In den Tagen danach bin ich Zeuge eines graziösen Balletts. Die beiden Tiere verschlingen ihre blattartigen Körperfortsätze ineinander und gleiten zusammen bald nach oben, bald nach unten, dann nach links und wieder nach rechts, hin und her, fast wie bei einem Ringkampf. Endlich sehe ich, wie aus dem Hinterleib des Weibchens Eier austreten. Doch meine Freude ist kurz: Die leuchtend orangen Gebilde sinken, jeweils drei bis fünf auf einmal, zu Boden, 150 Stück insgesamt, die im Laufe einer Stunde zum Vorschein kommen; kein einziges landet am Schwanz des Männchens.
Noch hat niemand gesehen, wie die Übertragung der Eier und die Besamung beim Großen Fetzenfisch vonstatten gehen. Daß diesmal etwas schiefgegangen ist, scheint aber sicher. Möglich, daß die im selben Aquarium lebenden Artgenossen gestört haben. Zu unserer Überraschung wirkt das Weibchen nach dem Laichen völlig erschöpft. Es treibt reglos an der Oberfläche. Doch im Laufe des nächsten Tages beginnt es wieder herumzuschwimmen und zu fressen.
Derzeit scheint wieder ein Paar fortpflanzungsbereit zu sein, und ich werde wieder mit der Videokamera dabeisein. Wir hoffen sehr, daß es diesmal klappt, denn dann bräuchten wir kein eiertragendes Fetzenfischmännchen mehr aus dem Meer zu holen, sondern hätten in der Perther Station eine eigenständige Population. Auch diese Jungfische möchten wir größtenteils ins Meer setzen, wie wir es bereits zweimal getan haben. Uns liegt viel daran, über diese merkwürdigen, zauberhaften Tiere mehr zu erfahren – zum Beispiel über ihren Fortpflanzungszyklus wie überhaupt über ihre Biologie. Und sollten die Bestände im Freiland schwinden, ließen sie sich mit den Nachzuchten aufstocken.
Auf Initiative von "Unterwasserwelt" hat die australische Regierung den Großen Fetzenfisch vor mehreren Jahren für schutzwürdig erklärt. Angestrebt wird, sämtliche Arten der Familie Syngnathidae unter das Washingtoner Artenschutzabkommen zu stellen. Seit etwa einem Jahr kann man sie aus Australien nur noch mit besonderer Erlaubnis ausführen. Die Tiere müssen in Aquarien gezüchtet beziehungsweise im Rahmen eines genehmigten Programms gefangen worden sein.

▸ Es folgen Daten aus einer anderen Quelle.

(* ===== verification/Checksum.v ===== *)
(** * Checksum: the Adler-32 and CRC-32 routines (utils/adler32.c, utils/crc32.c)

    Both routines take a running checksum, a buffer and a length, and return the checksum of the
    longer stream. [w] is the width of C's unsigned long, 32 on some targets and 64 on others.
    The buffer is [None] for a null pointer, otherwise the cells that may be read. The length is an
    integer of any size; the calls there are pass an [unsigned int] or an [int]. *)
From S2P Require Import Prelude Words.
Import Words.

Module Adler.

(** ** The routine *)

Definition BASE : Z := 65521.
Definition NMAX : Z := 5552.

(** What the unrolled additions work on: the bytes still ahead of [buf], [s1] and [s2]. *)
Record sums := mk_sums { a_buf : list Z; a_s1 : Z; a_s2 : Z }.

Section routine.
Context (w : Z).

Definition DO1 (st : sums) : res sums :=
  match a_buf st with
  | [] => Fault OutOfBounds
  | b :: rest =>
      let s1 := wrap_u w (a_s1 st + b) in
      let s2 := wrap_u w (a_s2 st + s1) in
      Ok (mk_sums rest s1 s2)
  end.
Definition DO2 (st : sums) : res sums := st ← DO1 st; DO1 st.
Definition DO4 (st : sums) : res sums := st ← DO2 st; DO2 st.
Definition DO8 (st : sums) : res sums := st ← DO4 st; DO4 st.
Definition DO16 (st : sums) : res sums := st ← DO8 st; DO8 st.

(** [while (k >= 16) { DO16(buf); k -= 16; }] *)
Fixpoint adler_by16 (fuel : nat) (k : Z) (st : sums) : res (Z * sums) :=
  match fuel with
  | O => Fault OutOfFuel
  | S fuel => if 16 <=? k then st ← DO16 st; adler_by16 fuel (k - 16) st else Ok (k, st)
  end.

(** [do { DO1(buf); } while (--k)] *)
Fixpoint adler_rest (fuel : nat) (k : Z) (st : sums) : res sums :=
  match fuel with
  | O => Fault OutOfFuel
  | S fuel => st ← DO1 st; if k - 1 =? 0 then Ok st else adler_rest fuel (k - 1) st
  end.

Fixpoint adler_chunks (fuel : nat) (len : Z) (st : sums) : res sums :=
  match fuel with
  | O => Fault OutOfFuel
  | S fuel =>
      if 0 <? len then
        let k := if len <? NMAX then len else NMAX in
        '(k', st) ← adler_by16 (S (Z.to_nat k)) k st;
        st ← (if k' =? 0 then Ok st else adler_rest (S (Z.to_nat k')) k' st);
        adler_chunks fuel (len - k) (mk_sums (a_buf st) (a_s1 st mod BASE) (a_s2 st mod BASE))
      else Ok st
  end.

Definition adler32 (adler : Z) (buf : option (list Z)) (len : Z) : res Z :=
  let s1 := Z.land adler 0xffff in
  let s2 := Z.land (Z.shiftr adler 16) 0xffff in
  match buf with
  | None => Ok 1
  | Some buf =>
      st ← adler_chunks (S (Z.to_nat len)) len (mk_sums buf s1 s2);
      Ok (Z.lor (wrap_u w (Z.shiftl (a_s2 st) 16)) (a_s1 st))
  end.

End routine.

(** ** The checksum of RFC 1950

    One reduction per byte. *)

Definition adler_byte (s : Z * Z) (b : Z) : Z * Z :=
  ((s.1 + b) mod BASE, (s.2 + s.1 + b) mod BASE).

Definition adler_sums (s : Z * Z) (bytes : list Z) : Z * Z := foldl adler_byte s bytes.

Definition adler_join (s : Z * Z) : Z := s.2 * 65536 + s.1.
Definition adler_split (adler : Z) : Z * Z := (adler mod 65536, (adler / 65536) mod 65536).

Definition adler_ref (adler : Z) (bytes : list Z) : Z :=
  adler_join (adler_sums (adler_split adler) bytes).

(** ** The unrolled loops add the bytes one by one *)

(** [n] times [DO1]. *)
Fixpoint do_n (w : Z) (n : nat) (st : sums) : res sums :=
  match n with O => Ok st | S n => st ← DO1 w st; do_n w n st end.

Lemma bind_ok {A} (m : res A) : (m ≫= Ok) = m.
Proof. by destruct m. Qed.

Lemma bind_bind {A B C} (m : res A) (f : A -> res B) (g : B -> res C) :
  ((m ≫= f) ≫= g) = (m ≫= fun a => f a ≫= g).
Proof. by destruct m. Qed.

Lemma do_n_add w n m st : do_n w (n + m) st = (do_n w n st ≫= do_n w m).
Proof.
  revert st. induction n as [|n IH]; intros st; [done|]. cbn [Nat.add do_n].
  rewrite bind_bind. destruct (DO1 w st); [apply IH|done].
Qed.

Lemma DO1_n w st : DO1 w st = do_n w 1 st.
Proof. cbn [do_n]. by rewrite bind_ok. Qed.

Lemma DO16_n w st : DO16 w st = do_n w 16 st.
Proof.
  assert (H2 : forall s, DO2 w s = do_n w 2 s).
  { intros s. unfold DO2. rewrite (do_n_add w 1 1), <- DO1_n. by destruct (DO1 w s); [apply DO1_n|]. }
  assert (H4 : forall s, DO4 w s = do_n w 4 s).
  { intros s. unfold DO4. rewrite (do_n_add w 2 2), <- H2. by destruct (DO2 w s); [apply H2|]. }
  assert (H8 : forall s, DO8 w s = do_n w 8 s).
  { intros s. unfold DO8. rewrite (do_n_add w 4 4), <- H4. by destruct (DO4 w s); [apply H4|]. }
  unfold DO16. rewrite (do_n_add w 8 8), <- H8. by destruct (DO8 w st); [apply H8|].
Qed.

Lemma by16_spec w fuel k st :
  0 <= k < Z.of_nat fuel ->
  adler_by16 w fuel k st = (st' ← do_n w (Z.to_nat (k - k mod 16)) st; Ok (k mod 16, st')).
Proof.
  revert k st. induction fuel as [|fuel IH]; intros k st Hk; [lia|]. cbn [adler_by16].
  destruct (Z.leb_spec 16 k) as [Hge|Hlt].
  - pose proof (Z.mod_pos_bound k 16). pose proof (Z.div_mod k 16).
    replace (Z.to_nat (k - k mod 16)) with (16 + Z.to_nat (k - 16 - (k - 16) mod 16))%nat.
    + rewrite do_n_add, <- DO16_n, bind_bind. destruct (DO16 w st) as [st'|]; [|done].
      cbn [mbind res_bind]. rewrite IH by lia. by replace ((k - 16) mod 16) with (k mod 16)
        by (replace (k - 16) with (k + (-1) * 16) by lia; by rewrite Z.mod_add).
    + replace ((k - 16) mod 16) with (k mod 16)
        by (replace (k - 16) with (k + (-1) * 16) by lia; by rewrite Z.mod_add). lia.
  - rewrite Z.mod_small by lia. by replace (k - k) with 0 by lia.
Qed.

Lemma rest_spec w fuel k st :
  0 < k < Z.of_nat fuel -> adler_rest w fuel k st = do_n w (Z.to_nat k) st.
Proof.
  revert k st. induction fuel as [|fuel IH]; intros k st Hk; [lia|]. cbn [adler_rest].
  replace (Z.to_nat k) with (S (Z.to_nat (k - 1))) by lia. cbn [do_n].
  destruct (DO1 w st); [|done]. cbn [mbind res_bind].
  destruct (Z.eqb_spec (k - 1) 0) as [->|]; [done|]. apply IH. lia.
Qed.

(** Both inner loops of a chunk of [k] bytes are [k] steps. *)
Lemma chunk_spec w k st :
  0 <= k ->
  ('(k', st) ← adler_by16 w (S (Z.to_nat k)) k st;
   if k' =? 0 then Ok st else adler_rest w (S (Z.to_nat k')) k' st) = do_n w (Z.to_nat k) st.
Proof.
  intros Hk. rewrite by16_spec by lia. pose proof (Z.mod_pos_bound k 16).
  pose proof (Z.mod_le k 16).
  assert (E : Z.to_nat k = (Z.to_nat (k - k mod 16) + Z.to_nat (k mod 16))%nat) by lia.
  rewrite E, do_n_add. clear E. destruct (do_n w _ st) as [st'|]; [|done]. cbn [mbind res_bind].
  destruct (Z.eqb_spec (k mod 16) 0) as [->|]; [done|]. apply rest_spec. lia.
Qed.

(** ** No chunk overflows, and the late reduction agrees with the reduction per byte *)

Definition raw_byte (s : Z * Z) (b : Z) : Z * Z := (s.1 + b, s.2 + s.1 + b).
Definition raw_sums (s : Z * Z) (bytes : list Z) : Z * Z := foldl raw_byte s bytes.

Lemma do_n_raw w bytes rest s1 s2 :
  32 <= w -> Forall is_byte bytes -> 0 <= s1 -> 0 <= s2 ->
  2 * s2 + 2 * zlen bytes * s1 + 255 * zlen bytes * (zlen bytes + 1) < 2 ^ 33 ->
  do_n w (length bytes) (mk_sums (bytes ++ rest) s1 s2)
  = Ok (mk_sums rest (raw_sums (s1, s2) bytes).1 (raw_sums (s1, s2) bytes).2).
Proof.
  intros Hw Hb. revert s1 s2. induction Hb as [|b bytes Hb _ IH]; intros s1 s2 H1 H2 Hlt; [done|].
  assert (Hp : 2 ^ 32 <= 2 ^ w) by (apply Z.pow_le_mono_r; lia).
  unfold zlen in *. cbn [length] in Hlt. unfold is_byte in Hb.
  cbn [length do_n app DO1 a_buf a_s1 a_s2 mbind res_bind].
  unfold wrap_u. rewrite (Z.mod_small (s1 + b)) by nia. rewrite Z.mod_small by nia.
  cbn [mbind res_bind]. rewrite IH by nia.
  by replace (s2 + (s1 + b)) with (s2 + s1 + b) by lia.
Qed.

Definition cong (s t : Z * Z) : Prop := s.1 mod BASE = t.1 mod BASE /\ s.2 mod BASE = t.2 mod BASE.

Lemma raw_cong bytes s t : cong s t -> cong (raw_sums s bytes) (adler_sums t bytes).
Proof.
  revert s t. induction bytes as [|b bytes IH]; intros s t [H1 H2]; [done|]. apply IH.
  unfold cong, raw_byte, adler_byte. cbn [fst snd]. rewrite !Z.mod_mod by done.
  split; [by rewrite Z.add_mod, H1, <- Z.add_mod|].
  rewrite <- !Z.add_assoc. rewrite (Z.add_mod s.2), (Z.add_mod s.1), H1, H2 by done.
  by rewrite <- (Z.add_mod t.1), <- Z.add_mod.
Qed.

Lemma adler_sums_app s l k : adler_sums s (l ++ k) = adler_sums (adler_sums s l) k.
Proof. apply foldl_app. Qed.

Definition reduced (s : Z * Z) : Prop := 0 <= s.1 < BASE /\ 0 <= s.2 < BASE.

Lemma adler_sums_reduced s bytes : reduced s \/ bytes <> [] -> reduced (adler_sums s bytes).
Proof.
  revert s. induction bytes as [|b bytes IH]; intros s [H|H]; [done|done| |]; apply IH; left;
    (split; apply Z.mod_pos_bound; done).
Qed.

Lemma reduce_raw s bytes :
  bytes <> [] ->
  ((raw_sums s bytes).1 mod BASE, (raw_sums s bytes).2 mod BASE) = adler_sums s bytes.
Proof.
  intros Hne. destruct (raw_cong bytes s s) as [H1 H2]; [done|].
  destruct (adler_sums_reduced s bytes) as [R1 R2]; [by right|].
  rewrite H1, H2, !Z.mod_small by done. by destruct (adler_sums s bytes).
Qed.

Definition half (z : Z) : Prop := 0 <= z < 65536.

Lemma chunks_spec w fuel bytes rest s1 s2 :
  32 <= w -> Forall is_byte bytes -> half s1 -> half s2 -> zlen bytes < Z.of_nat fuel ->
  adler_chunks w fuel (zlen bytes) (mk_sums (bytes ++ rest) s1 s2)
  = Ok (mk_sums rest (adler_sums (s1, s2) bytes).1 (adler_sums (s1, s2) bytes).2).
Proof.
  intros Hw. revert bytes s1 s2. induction fuel as [|fuel IH]; intros bytes s1 s2 Hb H1 H2 Hf; [unfold zlen in Hf; lia|].
  cbn [adler_chunks]. destruct (Z.ltb_spec 0 (zlen bytes)) as [Hpos|Hz].
  2: { by assert (bytes = []) as -> by (destruct bytes; [done|unfold zlen in Hz; cbn in Hz; lia]). }
  set (k := if zlen bytes <? NMAX then zlen bytes else NMAX).
  assert (Hk : 0 < k <= zlen bytes /\ k <= NMAX).
  { unfold k, NMAX. case_zbool; lia. }
  clearbody k.
  rewrite <- (take_drop (Z.to_nat k) bytes). set (b1 := take _ bytes). set (b2 := drop _ bytes).
  assert (L1 : zlen b1 = k) by (unfold b1, zlen; rewrite length_take; unfold zlen in Hk; lia).
  assert (L2 : zlen (b1 ++ b2) - k = zlen b2) by (unfold zlen in *; rewrite length_app; lia).
  assert (L3 : zlen b2 = zlen bytes - k) by (unfold b2, zlen in *; rewrite length_drop; lia).
  assert (Hb1 : Forall is_byte b1) by by apply Forall_take.
  assert (Hb2 : Forall is_byte b2) by by apply Forall_drop.
  assert (Hne : b1 <> []) by (intros E; rewrite E in L1; unfold zlen in L1; cbn in L1; lia).
  pose proof (chunk_spec w k (mk_sums ((b1 ++ b2) ++ rest) s1 s2) ltac:(lia)) as C.
  replace (do_n w (Z.to_nat k)) with (do_n w (length b1)) in C by (f_equal; unfold zlen in L1; lia).
  rewrite <- app_assoc in C |- *. unfold half, NMAX in *.
  rewrite do_n_raw in C; [|done|done|lia|lia|rewrite L1; nia].
  destruct (adler_by16 _ _ _ _) as [[k' st']|]; cbn [mbind res_bind] in C |- *; [|done].
  rewrite C. cbn [mbind res_bind a_buf a_s1 a_s2]. rewrite L2.
  pose proof (reduce_raw (s1, s2) b1 Hne) as R. destruct (adler_sums (s1, s2) b1) as [t1 t2] eqn:ET.
  injection R as -> ->. destruct (adler_sums_reduced (s1, s2) b1) as [R1 R2]; [by right|].
  rewrite ET in R1, R2. unfold BASE in *. cbn [fst snd] in *.
  rewrite IH; [|done|unfold half; lia..|lia]. by rewrite adler_sums_app, ET.
Qed.
Lemma walk_spec e l : forall log, 0 <= e <= 2147483647 -> Forall (fun p => running p.2) l ->
  call_walk note log (synchronize_walk false e l) = (ticked e l, log ++ rung e l).
Proof.
  induction l as [|[a x] l IH]; intros log He Hl; [by rewrite app_nil_r|]. apply Forall_cons in Hl as [Hx Hl]. cbn in Hx.
  cbn [synchronize_walk]. rewrite (ru_live _ Hx). cbn [orb call_walk]. rewrite (elapse_spec e x He Hx). cbn [tm_remaining set_remaining ticked map rung flat_map fst snd].
  unfold tick. pose proof (ru_left _ Hx). destruct (rings e x) eqn:R.
  - change (0 =? 0) with true. cbn [note tm_userdata tm_milliseconds set_remaining]. rewrite IH by done. unfold rung. rewrite <- app_assoc. reflexivity.
  - unfold rings in R. apply Z.leb_gt in R. rewrite (proj2 (Z.eqb_neq (tm_remaining x - e) 0)) by lia. rewrite IH by done. reflexivity.
Qed.

(** ** Lemmas: many ticks *)

Definition elapsed (b : timeval * timeval) : Z := my_timer_sub b.2 b.1.

(** How often a timer rings over the times [es], and what is left at the end. *)
Fixpoint countdown (p r : Z) (es : list Z) : nat * Z :=
  match es with
  | [] => (0%nat, r)
  | e :: es => if r <=? e then let '(n, r) := countdown p p es in (S n, r) else countdown p (r - e) es
  end.

Definition sum (es : list Z) : Z := foldr Z.add 0 es.

Lemma countdown_bounds p es : forall r, 0 < p -> 0 < r <= p -> Forall (fun e => 0 <= e) es ->
  let '(n, r') := countdown p r es in
  0 < r' <= p /\ Z.of_nat n * p <= p - r + sum es /\ (n <= length es)%nat /\ (r <= sum es -> (1 <= n)%nat).
Proof.
  induction es as [|e es IH]; intros r Hp Hr He; [cbn; repeat split; lia|]. apply Forall_cons in He as [He Hes]. cbn [countdown sum foldr length].
  fold (sum es). assert (0 <= sum es) as Hs by (clear - Hes; induction Hes; cbn; [lia|]; unfold sum in *; lia).
  destruct (Z.leb_spec r e).
  - specialize (IH p Hp ltac:(lia) Hes). destruct (countdown p p es) as [n r']. destruct IH as (H1 & H2 & H3 & H4). repeat split; lia.
  - specialize (IH (r - e) Hp ltac:(lia) Hes). destruct (countdown p (r - e) es) as [n r']. destruct IH as (H1 & H2 & H3 & H4). repeat split; lia.
Qed.

(** How often [u] was called. *)
Definition times (u : Z) (log : list Z) : nat := length (filter (eq u) log).

Lemma times_app u l l' : times u (l ++ l') = (times u l + times u l')%nat.
Proof. unfold times. by rewrite filter_app, length_app. Qed.

Lemma times_rung e l u : u ∉ map (fun p => tm_userdata p.2) l -> times u (rung e l) = 0%nat.
Proof.
  induction l as [|[a x] l IH]; intros Hu; [done|]. cbn [map fst snd] in Hu. apply not_elem_of_cons in Hu as [Hx Hl]. cbn [rung flat_map snd]. rewrite times_app.
  fold (rung e l). rewrite (IH Hl). destruct (rings e x); [|done]. unfold times. by rewrite filter_cons_False.
Qed.

Lemma times_rung_in e l a x :
  NoDup (map (fun p => tm_userdata p.2) l) -> (a, x) ∈ l -> times (tm_userdata x) (rung e l) = (if rings e x then 1 else 0)%nat.
Proof.
  induction l as [|[b y] l IH]; intros Hn Hin; [by apply elem_of_nil in Hin|]. cbn [map fst snd] in Hn. apply NoDup_cons in Hn as [Hy Hn].
  cbn [rung flat_map snd]. fold (rung e l). rewrite times_app. apply elem_of_cons in Hin as [E|Hin].
  - injection E as -> ->. rewrite (times_rung e l) by done. destruct (rings e y); [|done]. unfold times. by rewrite filter_cons_True.
  - rewrite IH by done. assert (tm_userdata x <> tm_userdata y) as Hne.
    { intros E. apply Hy. rewrite <- E. by apply (list_elem_of_fmap_2 (fun p : nat * st_timer => tm_userdata p.2) l (a, x)). }
    destruct (rings e y); [|done]. unfold times at 1. by rewrite filter_cons_False.
Qed.

Lemma ticked_userdata e l : map (fun p => tm_userdata p.2) (ticked e l) = map (fun p : nat * st_timer => tm_userdata p.2) l.
Proof. unfold ticked. rewrite map_map. done. Qed.

Lemma ticked_running e l : 0 <= e -> Forall (fun p => running p.2) l -> Forall (fun p => running p.2) (ticked e l).
Proof. intros He Hl. apply Forall_map. eapply Forall_impl; [exact Hl|]. intros [a x] Hx. by apply tick_running. Qed.

Definition in_range (b : timeval * timeval) : Prop := 0 <= elapsed b <= 2147483647.

Lemma proc_spec ticks : forall t log,
  cl_stop t = false -> Forall (fun p => running p.2) (cl_items t) -> NoDup (map (fun p => tm_userdata p.2) (cl_items t)) -> Forall in_range ticks ->
  let '(t', log') := timer_clock_proc note t log ticks in
  forall a x, (a, x) ∈ cl_items t ->
    let '(n, r) := countdown (tm_milliseconds x) (tm_remaining x) (map elapsed ticks) in
    times (tm_userdata x) log' = (times (tm_userdata x) log + n)%nat /\ (a, set_remaining x r) ∈ cl_items t'.
Proof.
  induction ticks as [|[b1 b2] ticks IH]; intros t log Hs Hl Hn Ht.
  - cbn. intros a x Hin. split; [lia|]. by destruct x.
  - apply Forall_cons in Ht as [He Ht]. unfold in_range in He. cbn [timer_clock_proc]. unfold timer_step, timer_synchronize. cbn [cl_stop set_items cl_items]. rewrite Hs. cbn [cl_stop set_items].
    change (0 =? -1) with false. cbv iota. cbn [cl_items set_items]. change (my_timer_sub b2 b1) with (elapsed (b1, b2)). rewrite walk_spec by done.
    change (0 =? -1) with false. cbv iota. set (e := elapsed (b1, b2)) in *.
    match goal with |- context [timer_clock_proc note ?t1 ?l1 ticks] => specialize (IH t1 l1) end. cbn [cl_stop cl_items set_items] in IH.
    specialize (IH eq_refl (ticked_running e _ (proj1 He) Hl)). rewrite ticked_userdata in IH. specialize (IH Hn Ht).
    destruct (timer_clock_proc note _ _ ticks) as [t' log']. intros a x Hin.
    specialize (IH a (tick e x) (list_elem_of_fmap_2 (fun p => (p.1, tick e p.2)) _ (a, x) Hin)).
    cbn [map countdown]. fold e. cbn [tick tm_milliseconds tm_userdata set_remaining tm_remaining] in IH. rewrite times_app, (times_rung_in e _ a x Hn Hin) in IH.
    unfold rings in IH. destruct (tm_remaining x <=? e).
    + destruct (countdown (tm_milliseconds x) (tm_milliseconds x) (map elapsed ticks)) as [n r]. destruct IH as [-> IH]. split; [lia|]. exact IH.
    + destruct (countdown (tm_milliseconds x) (tm_remaining x - e) (map elapsed ticks)) as [n r]. destruct IH as [-> IH]. split; [lia|]. exact IH.
Qed.

(** ** Properties *)


(** A tick shorter than a millisecond does not count. The thread sleeps [tickfps] microseconds
    ([usleep]) and takes whole milliseconds off the timers, measured around the sleep alone: when
    every sleep takes less than a millisecond, no timer that has time left is ever called, however
    long the clock runs and whatever the callbacks are. *)
Theorem timer_short_ticks {W} (cb : W -> Z -> bool * W) t w ticks :
  cl_stop t = false -> Forall (fun p => tm_remaining p.2 <> 0 /\ is_i32 (tm_remaining p.2) /\ 0 <= tm_remaining p.2 /\ tm_deleted p.2 = false) (cl_items t) ->
  Forall (fun b => 0 <= b.1.2 < 1000000 /\ 0 <= b.2.2 < 1000000 /\ 0 <= (b.2.1 * 1000000 + b.2.2) - (b.1.1 * 1000000 + b.1.2) < 1000) ticks ->
  (timer_clock_proc cb t w ticks).2 = w /\ cl_items (timer_clock_proc cb t w ticks).1 = cl_items t.
Proof.
  intros Hs Hl Ht. revert t Hs Hl. induction Ht as [|[b1 b2] ticks (H1 & H2 & H3) Ht IH]; intros t Hs Hl; [done|]. cbn [fst snd] in *.
  cbn [timer_clock_proc]. unfold timer_step, timer_synchronize. cbn [cl_stop set_items cl_items]. rewrite Hs. cbn [cl_stop set_items]. change (0 =? -1) with false. cbv iota. cbn [cl_items].
  rewrite my_timer_sub_floor by done. rewrite Z.div_small by lia.
  assert (synchronize_walk false 0 (cl_items t) = cl_items t) as ->.
  { induction Hl as [|[a x] l (Hx1 & Hx2 & Hx3 & Hx4) Hl IHl]; [done|]. cbn in *. rewrite Hx4. cbn [orb]. rewrite IHl. unfold elapse.
    rewrite (proj2 (Z.eqb_neq _ 0)), Z.sub_0_r, i32_id, (proj2 (Z.ltb_ge _ 0)) by done. by destruct x. }
  cbn [cl_items set_items]. assert (call_walk cb w (cl_items t) = (cl_items t, w)) as ->.
  { clear IH Hs. induction Hl as [|[a x] l (Hx1 & _) Hl IHl]; [done|]. cbn [call_walk fst snd] in *. by rewrite (proj2 (Z.eqb_neq _ 0)), IHl. }
  change (0 =? -1) with false. cbv iota. by destruct (IH (set_items (set_items (mk_clock (cl_items t) (cl_next t) false b1 (cl_tickfps t)) (cl_items t)) (cl_items t)) eq_refl Hl).
Qed.

(** Two timers over ten ticks of 30 milliseconds, and a clock that is too fast. *)
Definition demo_clock : timer := (timer_create (timer_create (timer_init 15000 (0, 0)) 7 100 false).2 8 45 false).2.
Definition demo_tick (n : nat) : timeval * timeval := ((Z.of_nat n, 0), (Z.of_nat n, 30000)).


(** [b_auto_delete] is stored and never read: a timer of 100 milliseconds that is to be deleted when
    it rings has rung three times after 390 milliseconds, and is still there. *)
Theorem timer_auto_delete_ignored :
  let '(a, t) := timer_create (timer_init 30 (0, 0)) 7 100 true in
  let '(t', log) := timer_clock_proc note t [] (map demo_tick (seq 0 13)) in
  times 7 log = 3%nat /\ map fst (cl_items t') = [a].
Proof. by vm_compute. Qed.

Lemma timer_short_ticks_witness :
  (timer_clock_proc note demo_clock [] (replicate 1000 ((0, 0), (0, 500)))).2 = [].
Proof.
  apply (timer_short_ticks note demo_clock [] (replicate 1000 ((0, 0), (0, 500)))).
  - done.
  - repeat constructor; cbn; unfold is_i32; lia.
  - apply Forall_replicate. cbn. lia.
Defined.

End Timer.

Module Atomic.

Record atomic := mk_atomic { counter : Z }.

Definition atomic_new : atomic := mk_atomic 0.

(** A step over the range of int is undefined. *)
Definition in_int (z : Z) : res Z := if (-2147483648 <=? z) && (z <=? 2147483647) then Ok z else Fault IntOverflow.

Definition atomic_inc (a : atomic) : res (Z * atomic) := c ← in_int (counter a + 1); Ok (counter a, mk_atomic c).
Definition atomic_dec (a : atomic) : res (Z * atomic) := c ← in_int (counter a - 1); Ok (counter a, mk_atomic c).
Definition atomic_cur (a : atomic) : Z := counter a.

(** The pointer of the caller is left as it is. *)
Definition atomic_destroy (a : option atomic) : option atomic * nat := (a, match a with None => 0 | Some _ => 1 end%nat).

(** Increments in a row give out consecutive numbers, up to the largest int. *)
Fixpoint take_numbers (n : nat) (a : atomic) : res (list Z * atomic) :=
  match n with O => Ok ([], a) | S n => '(c, a) ← atomic_inc a; '(l, a) ← take_numbers n a; Ok (c :: l, a) end.

Lemma atomic_numbers n : forall a, is_i32 (counter a) ->
  if counter a + Z.of_nat n <=? 2147483647 then take_numbers n a = Ok (map (fun k => counter a + Z.of_nat k) (seq 0 n), mk_atomic (counter a + Z.of_nat n))
  else take_numbers n a = Fault IntOverflow.
Proof.
  induction n as [|n IH]; intros [c] Hc; unfold is_i32 in *; cbn [counter] in *.
  - rewrite Z.add_0_r. rewrite (proj2 (Z.leb_le c 2147483647)) by lia. done.
  - cbn [take_numbers]. unfold atomic_inc, in_int. cbn [counter]. destruct (Z.leb_spec (c + Z.of_nat (S n)) 2147483647).
    + rewrite (proj2 (Z.leb_le (-2147483648) (c + 1))), (proj2 (Z.leb_le (c + 1) 2147483647)) by lia. cbn [andb mbind res_bind].
      specialize (IH (mk_atomic (c + 1)) ltac:(cbn; lia)). cbn [counter] in IH. rewrite (proj2 (Z.leb_le (c + 1 + Z.of_nat n) 2147483647)) in IH by lia. rewrite IH.
      cbn [mbind res_bind seq map]. rewrite Z.add_0_r, <- seq_shift, map_map. do 2 f_equal; [f_equal; apply map_ext; intros; lia|f_equal; lia].
    + rewrite (proj2 (Z.leb_le (-2147483648) (c + 1))) by lia. cbn [andb]. destruct (Z.leb_spec (c + 1) 2147483647); [|done]. cbn [mbind res_bind].
      specialize (IH (mk_atomic (c + 1)) ltac:(cbn; lia)). cbn [counter] in IH. rewrite (proj2 (Z.leb_gt (c + 1 + Z.of_nat n) 2147483647)) in IH by lia. by rewrite IH.
Qed.

End Atomic.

Derartige Gesetze sollen Mißstände unterbinden wie die, Seepferdchen und ihre Verwandten in Andenkenläden zu verhökern oder in Asien als Aphrodisiaka zu verwenden. Auch ein besser kontrollierter Versand an Aquarianer und Zoos dürfte zum Schutz dieser Arten beitragen. Die Nachfrage von solchen Einrichtungen ist groß. Angeblich wurden in Japan für einen Fetzenfisch 4800 Dollar gezahlt. Leider sind diese spektakulären Tiere äußerst schwer zu halten – viele gehen in Gefangenschaft bald ein. Auch im natürlichen Lebensraum sind sie bedroht, wie überhaupt die Syngnathidae weltweit, und nicht nur weil sie exotisch wirken: Auch Wasserverschmutzung und Überfischung machen sich bemerkbar; viele fallen Schleppnetzen zum Opfer.
Die "Unterwasserwelt" in Perth hat mitgeholfen, im Programm Australiens zur Erfassung von Fetzenfischen, an dem landesweit eine Reihe von Ministerien verschiedener Staaten und Organisationen teilnehmen, den westaustralischen Zweig ins Leben zu rufen. Zunächst ging es dabei nur um die Freiland-Populationen des Großen Fetzenfisches, doch inzwischen kümmern wir uns auch um die Bestände von Seepferdchen und Seenadeln. Unter anderem erfassen wir Berichte von Tauchern, Fischern sowie Leuten, die angespülte Tiere finden. Daraus erschließen wir Populationsgrößen und Verbreitungsgebiete. Noch wissen wir über die faszinierenden Fetzenfische sehr wenig, doch wir hoffen, sie bald besser zu verstehen.